The extensive new guidelines, which are still subject to revision, come as part of a routine NICE review of the options available for treating high blood pressure, medically known as hypertension. People with the condition may not show any outward symptoms but may have problems such as kidney damage and an increased risk of heart disease, heart attack and stroke.
The move towards monitoring at home is in part designed to bypass the “white coat effect”, the phenomenon where nervousness causes certain patients to experience a temporary rise in blood pressure when being tested by a doctor. NICE has also re-examined the evidence for treatment of specific groups, such as people aged over 80 and people with high blood pressure that is resistant to medication.
What is the white coat effect?
It is thought that up to a quarter of patients experience a temporary increase in blood pressure while having their blood pressure measured by their doctor. This can potentially suggest that a patient has high blood pressure when it would be within a healthy range during everyday life. The effect can also make it appear that an individual’s high blood pressure is worse than it is. The effect is more common in older people and among pregnant women.
The draft guidelines define white coat hypertension as a patient having persistently elevated blood pressure in a clinical setting but a normal daytime average (below 135/85mmHg) when read using the home methods recommended in the draft guidelines.
While the effect has been discussed since the 1940s, it is generally poorly understood. For example, NICE says it is unclear whether the benefits of treatment differ substantially in those with or without white coat hypertension.
What do the draft guidelines say?
The extensive draft guidelines feature both new guidance and updates to existing NICE recommendations.
One major new recommendation is that diagnoses of high blood pressure should be confirmed by offering patients a form of testing known as 24-hour ambulatory blood pressure monitoring (ABPM). The process involves wearing a type of mobile blood pressure monitor that records numerous blood pressure measurements throughout the day and night. NICE says the move will provide better diagnosis than simply relying on measurements in a clinical setting, and will help avoid the white coat effect.
The guidelines also recommend that doctors look for evidence of organ damage and perform a formal assessment of cardiovascular risk when considering a diagnosis of high blood pressure.

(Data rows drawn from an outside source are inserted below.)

(* ===== verification/Sanitize.v ===== *)
(** * Text that can be sent (packages/ai/src/utils/sanitize-unicode.ts)

    Strings of the language may hold halves of surrogate pairs, which no encoding of Unicode can carry. Every text sent to a
    provider goes through [sanitizeSurrogates]. *)

(* Source aliases:
   SU = src/packages/ai/src/utils/sanitize-unicode.ts *)

From S2P Require Import Prelude JsString.
Local Open Scope N_scope.

Definition is_high_opt (u : option N) : bool := match u with Some u => is_high u | None => false end.
(** SU 21-25 sanitizeSurrogates. The two alternatives of the pattern, at a unit with its neighbours in the original text. *)
Definition unpaired (before : option N) (u : N) (behind : jsstr) : bool :=
  (is_high u && negb match behind with v :: _ => is_low v | [] => false end) || (is_low u && negb (is_high_opt before)).
Fixpoint sanitize_from (before : option N) (text : jsstr) : jsstr :=
  match text with
  | [] => []
  | u :: rest => if unpaired before u rest then sanitize_from (Some u) rest else u :: sanitize_from (Some u) rest
  end.
(** SU 21-25 sanitizeSurrogates. *)
Definition sanitizeSurrogates (text : jsstr) : jsstr := sanitize_from None text.

(** A string in which every surrogate is half of a pair. *)
Fixpoint well_paired (s : jsstr) : bool :=
  match s with
  | [] => true
  | u :: rest =>
      if is_high u then match rest with v :: rest' => is_low v && well_paired rest' | [] => false end
      else negb (is_low u) && well_paired rest
  end.
(** The reference: reading from the left, pairs are kept, and what is left of surrogates is not. *)
Fixpoint keep_pairs (s : jsstr) : jsstr :=
  match s with
  | [] => []
  | u :: rest =>
      if is_high u then match rest with v :: rest' => if is_low v then u :: v :: keep_pairs rest' else keep_pairs rest | [] => [] end
      else if is_low u then keep_pairs rest else u :: keep_pairs rest
  end.
Lemma high_not_low u : is_high u = true -> is_low u = false.
Proof. unfold is_high, is_low. intros H. to_prop. apply andb_false_iff. left. apply N.leb_gt. lia. Qed.
Lemma sanitize_cons before u s : sanitize_from before (u :: s) = if unpaired before u s then sanitize_from (Some u) s else u :: sanitize_from (Some u) s.
Proof. done. Qed.
Lemma keep_cons u s : keep_pairs (u :: s) =
  if is_high u then match s with v :: s' => if is_low v then u :: v :: keep_pairs s' else keep_pairs s | [] => [] end else if is_low u then keep_pairs s else u :: keep_pairs s.
Proof. done. Qed.
Lemma well_cons u s : well_paired (u :: s) = if is_high u then match s with v :: s' => is_low v && well_paired s' | [] => false end else negb (is_low u) && well_paired s.
Proof. done. Qed.
Lemma sanitize_keeps s before : is_high_opt before = false \/ match s with v :: _ => is_low v = false | [] => True end -> sanitize_from before s = keep_pairs s.
Proof.
  revert before. induction s as [| u | u v s IH1 IH2] using units_ind; intros before Hb; [done| |]; rewrite sanitize_cons, keep_cons; unfold unpaired.
  - destruct (is_high u) eqn:Eh; [done|]. destruct (is_low u) eqn:El; [|done]. destruct Hb as [->|Hb]; [done|congruence].
  - destruct (is_high u) eqn:Eh.
    + rewrite (high_not_low u) by done. cbn [andb]. rewrite orb_false_r. destruct (is_low v) eqn:El; cbn [negb].
      * assert (Eh' : is_high v = false) by (destruct (is_high v) eqn:E; [apply high_not_low in E; congruence|done]).
        rewrite sanitize_cons. unfold unpaired. cbn [is_high_opt]. rewrite El, Eh', Eh. cbn [andb negb orb]. do 2 f_equal. apply IH1. by left.
      * apply IH2. by right.
    + destruct (is_low u) eqn:El; cbn [andb orb].
      * destruct Hb as [->|Hb]; [|congruence]. apply IH2. by left.
      * f_equal. apply IH2. by left.
Qed.
Lemma keep_pairs_well s : well_paired (keep_pairs s) = true.
Proof.
  induction s as [| u | u v s IH1 IH2] using units_ind; [done| |]; rewrite keep_cons.
  - destruct (is_high u) eqn:Eh; [done|]. destruct (is_low u) eqn:El; [done|]. rewrite well_cons. by rewrite Eh, El.
  - destruct (is_high u) eqn:Eh.
    + destruct (is_low v) eqn:El; [|done]. rewrite well_cons. by rewrite Eh, El.
    + destruct (is_low u) eqn:El; [done|]. rewrite well_cons. by rewrite Eh, El, IH2.
Qed.
Lemma keep_pairs_same s : well_paired s = true -> keep_pairs s = s.
Proof.
  induction s as [| u | u v s IH1 IH2] using units_ind; [done| |]; rewrite keep_cons, well_cons.
  - by destruct (is_high u), (is_low u).
  - destruct (is_high u) eqn:Eh.
    + intros H. to_prop. by rewrite H, IH1.
    + intros H. to_prop. by rewrite H, IH2.
Qed.
(** What is sent holds pairs only, the pairs of the text in order; a text of pairs only is sent as it is. *)
Theorem sanitize_pairs (s : jsstr) :
  sanitizeSurrogates s = keep_pairs s /\ well_paired (sanitizeSurrogates s) = true /\ (well_paired s = true -> sanitizeSurrogates s = s).
Proof.
  unfold sanitizeSurrogates. rewrite sanitize_keeps by (by left). split_and!; [done|apply keep_pairs_well|apply keep_pairs_same].
Qed.
Lemma sanitize_idem s : sanitizeSurrogates (sanitizeSurrogates s) = sanitizeSurrogates s.
Proof. pose proof (sanitize_pairs s) as (_ & H & _). by apply sanitize_pairs. Qed.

The draft guidelines also feature updated guidance on blood pressure targets, the use of blood pressure medication, treatment of people aged over 80, treatment of adults under 40 and drug-resistant high blood pressure.
Are these new guidelines official?
No. These are currently only draft guidelines and they have not yet replaced NICE’s official guidance on high blood pressure, published in 2006. When NICE creates or updates guidelines, it initially creates a detailed draft version that must be subjected to a formal consultation process before it becomes official. This consultation allows relevant medical organisations, such as patient groups, the NHS and medical bodies, to provide their input. This may cause the draft guidelines to change before they are made official.
The official guidelines created from these draft proposals are scheduled to be published in August 2011.
I’ve been diagnosed with high blood pressure. What should I do?
If you think your blood pressure may have been read incorrectly, do not stop taking your medication. If you have concerns about your medication or the white coat effect, your GP can give you advice.